A sensitive and specific method has been developed to measure levels of 2-amino-1-methyl-6-phenylimidazo[4,5-b]pyridine (PhIP) adducted to DNA in tissues. The method is based on alkaline hydrolysis of PhIP from DNA, followed by organic solvent extraction, derivatization to form the electron-capturing bis(pentafluorobenzyl) derivative, and analysis by gas chromatography/electron capture mass spectrometry (GC/MS) using a deuterium-labeled internal standard. The method can detect PhIP-DNA adducts at levels down to 0.03 fmol of PhIP/micrograms of DNA (1 PhIP adduct/10(8) normal nucleotides) for a 100 micrograms sample of DNA. The method is reproducible for sample sizes ranging up to at least 1000 micrograms of DNA. A series of 20 DNA samples from 5 tissues of rats treated with a single oral dose of PhIP were analyzed both by alkaline hydrolysis-GC/MS and by 32P-postlabeling.
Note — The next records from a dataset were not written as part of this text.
Fixpoint cases_ok (e : expr) : bool :=
  match e with
  | EBin l _ r => cases_ok l && cases_ok r
  | EUn _ e => cases_ok e
  | ECall _ args | EList args => forallb cases_ok args
  | ECase o bs els =>
      case_ok o bs && on_opt cases_ok o && on_opt cases_ok els &&
      forallb (λ b, cases_ok b.1 && cases_ok b.2) bs
  | EListComp _ l f m => cases_ok l && on_opt cases_ok f && on_opt cases_ok m
  | EPatComp _ f p => on_opt cases_ok f && cases_ok p
  | _ => true
  end.

Lemma f64_neg_neg f : f64_neg (f64_neg f) = f.
Proof.
  destruct f as [b]. unfold f64_neg. simpl. f_equal.
  by rewrite Z.lxor_assoc, Z.lxor_nilpotent, Z.lxor_0_r.
Qed.

Section preservation.
Context {params : string → option val} {property : val → string → option val}.
Context {call : string → list val → option val}.
Context {pattern : NodeHandle → Env → option (list Env)}.
Context {other : BinaryOp → val → val → option val}.
Notation eval := (@eval params property call pattern other).
Notation sem_binop := (@sem_binop other).
Notation sem_literal := (@sem_literal params).

#[local] Opaque f64_add f64_sub f64_mul f64_div f64_rem f64_neg f64_eqb f64_ltb f64_leb.
#[local] Opaque is_finite i64_as_f64.

(** ** Literals *)

Lemma finite_Some f v : finite f = Some v → v = LFloat64 f.
Proof. unfold finite. case_match; naive_solver. Qed.

Lemma checked_Some z i : checked z = Some i → i = z ∧ i64_result z = Some (VInt i).
Proof. unfold checked, i64_result. case_match; naive_solver. Qed.

Lemma eval_int_sound a op b v :
  eval_int_literals a op b = Some v → sem_int (other := other) op a b = sem_literal v.
Proof.
  destruct op; simpl; intros H; try discriminate H;
    unfold checked_div, checked_rem in *;
    repeat match goal with
    | H : _ <$> _ = Some _ |- _ => apply fmap_Some in H as (? & H & ->)
    | H : (if ?b then _ else _) = Some _ |- _ => destruct b eqn:?
    | H : checked _ = Some _ |- _ => apply checked_Some in H as [-> H]
    | H : Some _ = Some _ |- _ => injection H as <-
    end; try discriminate; bool_to_prop; simpl; rewrite ?Z.gtb_ltb, ?Z.geb_leb; try done;
    try (by apply checked_Some in H as [-> H]).
  by rewrite (proj2 (Z.eqb_neq b 0)).
Qed.

Lemma eval_float_sound a op b v :
  eval_float_literals a op b = Some v →
  sem_literal v = sem_float (other := other) op a b ∧
  (arithmetic op = false → ∀ l r, sem_mixed (other := other) op a b l r = sem_literal v).
Proof.
  destruct op; simpl; intros H; try discriminate H;
    repeat match goal with
    | H : (if ?b then _ else _) = Some _ |- _ => destruct b eqn:?
    | H : finite _ = Some _ |- _ => apply finite_Some in H as ->
    | H : Some _ = Some _ |- _ => injection H as <-
    end; try discriminate; simpl; done.
Qed.

Lemma eval_string_sound a op b v :
  eval_string_literals a op b = Some v → sem_string (other := other) op a b = sem_literal v.
Proof.
  destruct op; simpl; intros [= <-]; try done; simpl; do 2 f_equal;
    destruct (String.eqb_spec a b); simpl; by case_bool_decide.
Qed.

Lemma eval_bool_sound a op b v :
  eval_bool_literals a op b = Some v → sem_binop op (VBool a) (VBool b) = sem_literal v.
Proof. destruct op, a, b; simpl; by intros [= <-]. Qed.

(** Folding two literals gives the value the operator would compute. *)
Lemma eval_binary_sound l op r v a b w :
  eval_binary_literals l op r = Some v → sem_literal l = Some a → sem_literal r = Some b →
  sem_binop op a b = Some w → sem_literal v = Some w.
Proof.
  intros Hf Ha Hb Hw. destruct l, r; simpl in *; try discriminate Hf; simplify_eq.
  - apply eval_bool_sound in Hf. congruence.
  - rewrite <- (eval_int_sound _ _ _ _ Hf). by destruct op.
  - pose proof (eval_float_sound _ _ _ _ Hf) as [_ Hm].
    destruct op; try discriminate Hf; try discriminate Hw;
      rewrite <- (Hm eq_refl VNull VNull); exact Hw.
  - pose proof (eval_float_sound _ _ _ _ Hf) as [_ Hm].
    destruct op; try discriminate Hf; try discriminate Hw;
      rewrite <- (Hm eq_refl VNull VNull); exact Hw.
  - apply eval_float_sound in Hf as [-> _]. by destruct op.
  - rewrite <- (eval_string_sound _ _ _ _ Hf). by destruct op.
Qed.

(** ** Operators *)

Lemma e_bool_inv b e : e_bool b e = true → e = ELit (LBool b).
Proof. destruct e; try done. destruct v; try done. simpl. by intros ->%eqb_prop. Qed.

Lemma e_int_inv i e : e_int i e = true → e = ELit (LInt64 i).
Proof. destruct e; try done. destruct v; try done. simpl. by intros ->%Z.eqb_eq. Qed.

Lemma e_const_inv e i : e_const e = Some i → e = ELit (LInt64 i).
Proof. destruct e; try done. destruct v; try done. simpl. by intros [= ->]. Qed.

Lemma i64_result_Some z v : i64_result z = Some v → v = VInt z ∧ in_i64 z = true.
Proof. unfold i64_result. case_match; naive_solver. Qed.

Lemma i64_result_ok z : in_i64 z = true → i64_result z = Some (VInt z).
Proof. unfold i64_result. by intros ->. Qed.

(** The arithmetic operators on an operand and an integer constant. *)
Lemma sem_int_const op a c w :
  arithmetic op = true → sem_binop op a (VInt c) = Some w →
  (a = VNull ∧ w = VNull) ∨ ∃ i, a = VInt i ∧ sem_int (other := other) op i c = Some w.
Proof. intros Ha H. destruct op; try discriminate Ha; destruct a; simpl in H; try discriminate H; simplify_eq; eauto. Qed.

Lemma sem_const_int op c a w :
  arithmetic op = true → sem_binop op (VInt c) a = Some w →
  (a = VNull ∧ w = VNull) ∨ ∃ i, a = VInt i ∧ sem_int (other := other) op c i = Some w.
Proof. intros Ha H. destruct op; try discriminate Ha; destruct a; simpl in H; try discriminate H; simplify_eq; eauto. Qed.

Lemma sem_identity_int op i w :
  List.In (op, i) [(Add, 0); (Sub, 0); (Mul, 1); (Div, 1)] →
  ∀ a, sem_binop op a (VInt i) = Some w → a = w.
Proof.
  intros Hin a H.
  assert (Ha : arithmetic op = true) by (simpl in Hin; naive_solver).
  destruct (sem_int_const _ _ _ _ Ha H) as [[-> ->]|(j & -> & Hs)]; [done|].
  simpl in Hin. destruct Hin as [[= <- <-]|[[= <- <-]|[[= <- <-]|[[= <- <-]|[]]]]]; simpl in Hs;
    apply i64_result_Some in Hs as [-> _]; f_equal; rewrite ?Z.quot_1_r; lia.
Qed.

Lemma sem_identity_int_left op i w :
  List.In (op, i) [(Add, 0); (Mul, 1)] → ∀ a, sem_binop op (VInt i) a = Some w → a = w.
Proof.
  intros Hin a H.
  assert (Ha : arithmetic op = true) by (simpl in Hin; naive_solver).
  destruct (sem_const_int _ _ _ _ Ha H) as [[-> ->]|(j & -> & Hs)]; [done|].
  simpl in Hin. destruct Hin as [[= <- <-]|[[= <- <-]|[]]]; cbn [sem_int] in Hs;
    apply i64_result_Some in Hs as [-> _]; f_equal; lia.
Qed.

Lemma tidentity_sound op l r kl env a b w :
  tidentity op l r = Some kl → eval l env = Some a → eval r env = Some b →
  sem_binop op a b = Some w → eval (if kl : bool then l else r) env = Some w.
Proof.
  intros Ht Hl Hr Hw.
  assert (Hl' : kl = true → a = w → eval (if kl then l else r) env = Some w) by (by intros -> <-).
  assert (Hr' : kl = false → b = w → eval (if kl then l else r) env = Some w) by (by intros -> <-).
  unfold tidentity in Ht. destruct op; try discriminate Ht;
    repeat case_match; simplify_eq;
    repeat match goal with
    | H : e_bool _ _ = true |- _ => apply e_bool_inv in H; subst
    | H : e_int _ _ = true |- _ => apply e_int_inv in H; subst
    end; simpl in Hl, Hr; simplify_eq;
    first [apply Hl'; [done|] | apply Hr'; [done|]].
  all: try (eapply sem_identity_int; [|exact Hw]; simpl; tauto).
  all: try (eapply sem_identity_int_left; [|exact Hw]; simpl; tauto).
  all: match goal with
    | H : sem_binop _ ?p ?q = Some _ |- _ =>
        first [is_var p; destruct p as [|[]| | | | | |] | is_var q; destruct q as [|[]| | | | | |]]
    end; unfold sem_logic in Hw; simpl in Hw; unfold sem_logic in Hw; simpl in Hw; by simplify_eq.
Qed.

(** [(x op c) op d] and [x op e] agree when the constants combine to [e]. *)
Lemma reassoc_value op c d s x a w :
  (op = Add ∧ checked_add c d = Some s) ∨ (op = Sub ∧ checked_add c d = Some s) ∨
  (op = Mul ∧ checked_mul c d = Some s) →
  sem_binop op x (VInt c) = Some a → sem_binop op a (VInt d) = Some w →
  sem_binop op x (VInt s) = Some w.
Proof.
  intros Hop Hx Ha.
  assert (Har : arithmetic op = true) by naive_solver.
  destruct (sem_int_const _ _ _ _ Har Hx) as [[-> ->]|(i & -> & Hi)].
  { destruct op; try discriminate Har; simpl in *; congruence. }
  destruct Hop as [[-> Hs]|[[-> Hs]|[-> Hs]]]; simpl in Hi;
    apply i64_result_Some in Hi as [-> _]; simpl in Ha;
    apply i64_result_Some in Ha as [-> Hr]; apply checked_Some in Hs as [-> _]; simpl.
  - rewrite <- i64_result_ok by done. f_equal; lia.
  - rewrite <- i64_result_ok by done. f_equal; lia.
  - rewrite <- i64_result_ok by done. f_equal; lia.
Qed.

Lemma sem_add_comm c x a :
  sem_binop Add (VInt c) x = Some a → sem_binop Add x (VInt c) = Some a.
Proof.
  intros H. destruct (sem_const_int Add c x a eq_refl H) as [[-> ->]|(i & -> & Hi)]; [done|].
  simpl in *. by rewrite Z.add_comm.
Qed.

Lemma treassoc_sound op l r e env a b w :
  treassoc op l r = Some e → eval l env = Some a → eval r env = Some b →
  sem_binop op a b = Some w → eval e env = Some w.
Proof.
  intros Ht Hl Hr Hw. unfold treassoc in Ht.
  destruct (e_const r) as [d|] eqn:Hd; [|done]. apply e_const_inv in Hd as ->.
  simpl in Hr. injection Hr as <-.
  destruct op; try discriminate Ht; destruct l as [x o y| | | | | | | | | |]; try discriminate Ht;
    destruct o; try discriminate Ht;
    cbn [OptSem.eval] in Hl; apply bind_Some in Hl as (vx & Hx & Hl);
    apply bind_Some in Hl as (vy & Hy & Hl).
  - destruct (e_const y ≫= _) as [s|] eqn:Hs.
    + apply bind_Some in Hs as (c & Hc & Hs). apply e_const_inv in Hc as ->.
      injection Hy as <-. injection Ht as <-. simpl. rewrite Hx. simpl.
      by eapply (reassoc_value Add); [left| |]; eauto.
    + apply bind_Some in Ht as (s & Hs' & [= <-]).
      apply bind_Some in Hs' as (c & Hc & Hs'). apply e_const_inv in Hc as ->.
      injection Hx as <-. simpl. rewrite Hy. simpl. apply sem_add_comm in Hl.
      by eapply (reassoc_value Add); [left| |]; eauto.
  - apply bind_Some in Ht as (s & Hs' & [= <-]).
    apply bind_Some in Hs' as (c & Hc & Hs'). apply e_const_inv in Hc as ->.
    injection Hy as <-. simpl. rewrite Hx. simpl.
    by eapply (reassoc_value Sub); [right; left| |]; eauto.
  - apply bind_Some in Ht as (s & Hs' & [= <-]).
    apply bind_Some in Hs' as (c & Hc & Hs'). apply e_const_inv in Hc as ->.
    injection Hy as <-. simpl. rewrite Hx. simpl.
    by eapply (reassoc_value Mul); [right; right| |]; eauto.
Qed.

Lemma tfold_bin_sound op l r env a b w :
  eval l env = Some a → eval r env = Some b → sem_binop op a b = Some w →
  eval (tfold_bin l op r) env = Some w.
Proof.
  intros Hl Hr Hw. unfold tfold_bin. destruct (eval_literals l op r) as [v|] eqn:Hv.
  { destruct l, r; try discriminate Hv. simpl in *. by eapply eval_binary_sound. }
  destruct (tidentity op l r) as [kl|] eqn:Hi; [by eapply tidentity_sound|].
  destruct (treassoc op l r) as [e|] eqn:He; simpl; [by eapply treassoc_sound|].
  by rewrite Hl, Hr.
Qed.

Lemma sem_neg_neg a b w :
  sem_unop Neg a = Some b → sem_unop Neg b = Some w → a = w.
Proof.
  destruct a; simpl; try discriminate.
  - by intros [= <-] [= <-].
  - intros [-> _]%i64_result_Some. simpl. intros [-> _]%i64_result_Some. f_equal. lia.
  - intros [= <-] [= <-]. by rewrite f64_neg_neg.
Qed.

Lemma sem_not_not a b w :
  sem_unop Not a = Some b → sem_unop Not b = Some w → a = w.
Proof. destruct a as [|[]| | | | | |]; simpl; try discriminate; intros [= <-]; simpl; by intros [= <-]. Qed.

Lemma tfold_un_sound op e env a w :
  eval e env = Some a → sem_unop op a = Some w → eval (tfold_un op e) env = Some w.
Proof.
  intros He Hw.
  assert (Hu : eval (EUn op e) env = Some w) by (simpl; by rewrite He).
  unfold tfold_un. destruct op, e; try exact Hu.
  - cbn [OptSem.eval] in He. apply bind_Some in He as (x & Hx & He).
    destruct op; try exact Hu. rewrite Hx. f_equal. by eapply sem_not_not.
  - destruct v; try exact Hu; simpl in *; by simplify_eq.
  - cbn [OptSem.eval] in He. apply bind_Some in He as (x & Hx & He).
    destruct op; try exact Hu. rewrite Hx. f_equal. by eapply sem_neg_neg.
  - destruct v; try exact Hu.
    + destruct (checked_neg i) as [j|] eqn:Hj; [|exact Hu].
      apply checked_Some in Hj as [-> Hj]. injection He as <-. simpl in *. congruence.
    + destruct (is_finite _); exact Hu.
  - destruct v; try exact Hu; simpl in *; by simplify_eq.
  - destruct v; try exact Hu; simpl in *; by simplify_eq.
Qed.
Results from the two methods were highly correlated (r2 = 0.83), with adduct levels determined by alkaline hydrolysis-GC/MS averaging about 60% of the levels determined by 32P-postlabeling. A pilot survey of 24 individual human tissue DNA samples, including pancreas (n = 12), colon mucosa (n = 6), and urinary bladder epithelium (n = 6), was carried out by alkaline hydrolysis-GC/MS and 32P-postlabeling. Both methods provided evidence for PhIP-DNA adducts in two of the colon samples, but not in the samples from human pancreas or urinary bladder.